→ **DATA SECTION**
(** [cols]: the columns described last. *)
Definition wf_item (cols : list ColumnInfo) (i : item) : Prop :=
  blen (item_body i) <= kMaxMessageSize ∧
  match i with
  | IAsync a => wf_async a
  | IColumns cs => Forall wf_column cs ∧ blen cs < 2 ^ 16
  | IRow bm vs =>
      Forall wf_value vs ∧ bitmap_ok bm 0 vs ∧ blen vs = blen cols ∧ blen vs < 2 ^ 16 ∧ blen bm < 2 ^ 16
  | IComplete _ n last_id tag => in_u64 n ∧ in_u64 last_id ∧ nul_free tag
  | IOther t _ => t ∉ tag <$> handled_types
  end.

Definition wf_message (cols : list ColumnInfo) (m : MessageHeader * item) : Prop :=
  wf_header m.1 ∧ type m.1 = item_type m.2 ∧ wf_item cols m.2.

Definition columns_after (cols : list ColumnInfo) (i : item) : list ColumnInfo :=
  match i with IColumns cs => cs | _ => cols end.

Fixpoint wf_messages (cols : list ColumnInfo) (ms : list (MessageHeader * item)) : Prop :=
  match ms with
  | [] => True
  | m :: ms => wf_message cols m ∧ wf_messages (columns_after cols m.2) ms
  end.

Definition encode_messages (ms : list (MessageHeader * item)) : bytes :=
  concat ((λ m, frame m.1 (item_body m.2)) <$> ms).

(** What a message adds to the result set, and to the session. *)
Definition apply_result (i : item) (r : NetworkResultSet) : NetworkResultSet :=
  match i with
  | IColumns cs => r <| columns := network_column <$> cs |>
  | IRow _ vs => r <| rows := rows r ++ [vs] |>
  | IComplete _ n _ tag => r <| rows_affected := i64 n |> <| command_tag := tag |>
  | _ => r
  end.

Definition apply_session (i : item) (c : NetworkClient) : NetworkClient :=
  match i with IAsync a => apply_async a c | _ => c end.

Definition reply_results (ms : list (MessageHeader * item)) (r : NetworkResultSet) : NetworkResultSet :=
  foldl (λ r m, apply_result m.2 r) r ms.

Definition reply_session (ms : list (MessageHeader * item)) (c : NetworkClient) : NetworkClient :=
  foldl (λ c m, apply_session m.2 c) c ms.

(** The end of a reply: whether a transaction is open, and which. *)
Record ready := mkReady { r_header : MessageHeader; r_status : byte; r_txn : Z; r_epoch : Z }.

Definition wf_ready (r : ready) : Prop :=
  wf_header (r_header r) ∧ type (r_header r) = tag MessageType.Ready ∧
  in_u64 (r_txn r) ∧ in_u64 (r_epoch r).

Definition encode_ready_message (r : ready) : bytes :=
  frame (r_header r) (encode_ready (r_status r) (r_txn r) (r_epoch r)).

Definition apply_ready (r : ready) (c : NetworkClient) : NetworkClient :=
  c <| in_transaction_ := negb (bool_decide (r_status r = Byte.x00)) |> <| current_txn_id_ := r_txn r |>.

(** ** The messages leave the transport alone *)

Lemma note_parameter_arrived n v inc c :
  note_parameter n v (arrived inc c) = arrived inc (note_parameter n v c).
Proof.
  unfold note_parameter, arrived. repeat case_bool_decide; try destruct (_ =? _)%nat; done.
Qed.

Lemma apply_session_arrived i inc c :
  apply_session i (arrived inc c) = arrived inc (apply_session i c).
Proof. destruct i as [[]| | | |]; try done. apply note_parameter_arrived. Qed.

Lemma note_parameter_wire n v c : wire (note_parameter n v c) = wire c.
Proof. unfold note_parameter. repeat case_bool_decide; try destruct (_ =? _)%nat; done. Qed.

Lemma apply_session_wire i c : wire (apply_session i c) = wire c.
Proof. destruct i as [[]| | | |]; try done. apply note_parameter_wire. Qed.

Lemma arrived_arrived inc1 inc2 c : arrived inc1 (arrived inc2 c) = arrived inc1 c.
Proof. done. Qed.

Lemma reply_session_arrived ms inc : ∀ c, reply_session ms (arrived inc c) = arrived inc (reply_session ms c).
Proof.
  unfold reply_session. induction ms as [|m ms IH]; intros c; [done|]. cbn [foldl].
  by rewrite apply_session_arrived, IH.
Qed.

(** ** One message of a loop *)

(** Decide the tests on the type of a message, [Ht] giving it. *)
Ltac type_tests Ht :=
  unfold is_type; cbn [header stamped type]; rewrite ?Ht;
  repeat first [ rewrite bool_decide_eq_true_2 by done | rewrite bool_decide_eq_false_2 by done ];
  rewrite ?andb_false_r, ?andb_true_r.

(** A message that is framed as its type demands; an asynchronous one is also
    well formed, and one of a type of its own ([IOther]) is none of [excluded]. *)
Definition wf_frame (excluded : list MessageType.t) (m : MessageHeader * item) : Prop :=
  wf_header m.1 ∧ type m.1 = item_type m.2 ∧ blen (item_body m.2) <= kMaxMessageSize ∧
  match m.2 with
  | IAsync a => wf_async a
  | IOther t _ => t ∉ tag <$> (async_types ++ excluded)
  | _ => True
  end.

Lemma wf_message_frame cols m : wf_message cols m → wf_frame loop_types m.
Proof.
  intros (Hh & Ht & Hlen & Hi). split; [done|]. split; [done|]. split; [done|].
  by destruct (m.2).
Qed.

Lemma receive_item c ctx ex h i rest :
  wf_frame ex (h, i) → stream (incoming (wire c)) (frame h (item_body i) ++ rest) →
  ∃ inc, stream inc rest ∧
    receive c ctx = Done (OK, mkMessage (stamped h (item_body i)) (item_body i)) (arrived inc c) ctx.
Proof. intros (Hh & _ & Hlen & _). by apply receive_done. Qed.

(** Which messages the loop has to look at itself. *)
Lemma absorbed_item ex h i c ctx : wf_frame ex (h, i) →
  absorbed (mkMessage (stamped h (item_body i)) (item_body i)) c ctx =
    Done (match i with IAsync _ => true | _ => false end) (apply_session i c) ctx.
Proof.
  intros (_ & Ht & Hlen & Hi). cbn [fst snd] in *. destruct i as [a|cs|bm vs|ct n l t|t b].
  - by apply absorbed_async.
  - apply absorbed_other. cbn [header stamped type]. rewrite Ht. by apply (bool_decide_unpack _).
  - apply absorbed_other. cbn [header stamped type]. rewrite Ht. by apply (bool_decide_unpack _).
  - apply absorbed_other. cbn [header stamped type]. rewrite Ht. by apply (bool_decide_unpack _).
  - apply absorbed_other. cbn [header stamped type]. rewrite Ht. cbn [item_type].
    rewrite fmap_app, not_elem_of_app in Hi. apply Hi.
Qed.

(** A type the loops do not act on. *)
Lemma other_type t m : t ∉ tag <$> handled_types → m ∈ handled_types → bool_decide (t = tag m) = false.
Proof.
  intros Ht Hm. apply bool_decide_eq_false. intros ->. apply Ht. by apply list_elem_of_fmap_2.
Qed.

Lemma other_tests t : t ∉ tag <$> handled_types →
  Forall (λ m, bool_decide (t = tag m) = false) handled_types.
Proof. intros Ht. apply Forall_forall. intros m. by apply other_type. Qed.

Lemma result_loop_item fuel k cols r c ctx h i rest :
  wf_message cols (h, i) → stream (incoming (wire c)) (frame h (item_body i) ++ rest) →
  ∃ inc, stream inc rest ∧
    result_loop (S fuel) k cols r c ctx =
      result_loop fuel k (columns_after cols i) (apply_result i r) (arrived inc (apply_session i c)) ctx.
Proof.
  intros Hwf Hs. pose proof (wf_message_frame _ _ Hwf) as Hf.
  destruct (receive_item c ctx _ h i rest Hf Hs) as (inc & Hr & E).
  exists inc. split; [done|]. cbn [result_loop]. rewrite (bind_done _ _ _ _ _ _ _ E).
  rewrite bool_decide_eq_false_2 by (by intros []).
  rewrite (bind_done _ _ _ _ _ _ _ (absorbed_item _ _ _ _ _ Hf)), apply_session_arrived.
  destruct Hwf as (_ & Ht & _ & Hi). cbn [fst snd] in *.
  destruct i as [a|cs|bm vs|ct n l t|t b]; cbn [item_type item_body columns_after apply_result apply_session] in *.
  - done.
  - destruct Hi as [Hcs Hn]. type_tests Ht.
    rewrite (bind_done _ _ _ _ (OK, cs) (arrived inc c) ctx); [done|].
    apply parse_done. intros m. cbn [body]. rewrite <-(app_nil_r (encode_row_description cs)).
    by apply row_description_parse.
  - destruct Hi as (Hvs & Hbm & Hcols & Hn & Hb). type_tests Ht.
    rewrite (bind_done _ _ _ _ (OK, vs) (arrived inc c) ctx); [done|].
    apply parse_done. intros m. cbn [body]. rewrite <-Hcols, <-(app_nil_r (encode_row bm vs)).
    by apply data_row_parse.
  - destruct Hi as (Hn & Hl & Htag). type_tests Ht.
    rewrite (bind_done _ _ _ _ (OK, ct, n, l, t) (arrived inc c) ctx); [done|].
    apply parse_done. intros m. cbn [body]. by apply command_complete_parse.
  - pose proof (other_tests _ Hi) as Ho. unfold handled_types, async_types, loop_types in Ho. cbn [app] in Ho.
    rewrite !Forall_cons in Ho. destruct Ho as (_ & _ & _ & _ & E1 & E2 & E3 & E4 & E5 & E6 & _).
    unfold is_type. cbn [header stamped type]. rewrite Ht, E1, E2, E3, E4, E5, E6, andb_false_r. done.
Qed.

(** All messages before the end. *)
Lemma result_loop_items k ms : ∀ fuel cols r c ctx rest,
  wf_messages cols ms → stream (incoming (wire c)) (encode_messages ms ++ rest) →
  ∃ inc cols', stream inc rest ∧
    result_loop (length ms + fuel) k cols r c ctx =
      result_loop fuel k cols' (reply_results ms r) (arrived inc (reply_session ms c)) ctx.
Proof.
  induction ms as [|[h i] ms IH]; intros fuel cols r c ctx rest Hwf Hs.
  { exists (incoming (wire c)), cols. split; [done|]. by destruct c as [? ? ? [] ? ? ? ? ? ? ? ? ? ? ? ?]. }
  destruct Hwf as [Hm Hwf]. unfold encode_messages in Hs. rewrite fmap_cons, concat_cons, <-app_assoc in Hs.
  destruct (result_loop_item (length ms + fuel) k cols r c ctx h i _ Hm Hs) as (inc & Hs' & E).
  destruct (IH fuel (columns_after cols i) (apply_result i r) (arrived inc (apply_session i c)) ctx rest)
    as (inc' & cols' & Hs'' & E'); [done|done|].
  exists inc', cols'. split; [done|]. cbn [length Nat.add]. rewrite E, E'.
  by rewrite reply_session_arrived.
Qed.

→ **WORK TO BE COMPLETED**
Starting at the line above that holds "intros Hwf Hs." and ending at the line that holds "by apply row_description_parse.", transcribe each line exactly and include no other lines.

→ **EXERCISE ANSWER**
  intros Hwf Hs. pose proof (wf_message_frame _ _ Hwf) as Hf.
  destruct (receive_item c ctx _ h i rest Hf Hs) as (inc & Hr & E).
  exists inc. split; [done|]. cbn [result_loop]. rewrite (bind_done _ _ _ _ _ _ _ E).
  rewrite bool_decide_eq_false_2 by (by intros []).
  rewrite (bind_done _ _ _ _ _ _ _ (absorbed_item _ _ _ _ _ Hf)), apply_session_arrived.
  destruct Hwf as (_ & Ht & _ & Hi). cbn [fst snd] in *.
  destruct i as [a|cs|bm vs|ct n l t|t b]; cbn [item_type item_body columns_after apply_result apply_session] in *.
  - done.
  - destruct Hi as [Hcs Hn]. type_tests Ht.
    rewrite (bind_done _ _ _ _ (OK, cs) (arrived inc c) ctx); [done|].
    apply parse_done. intros m. cbn [body]. rewrite <-(app_nil_r (encode_row_description cs)).
    by apply row_description_parse.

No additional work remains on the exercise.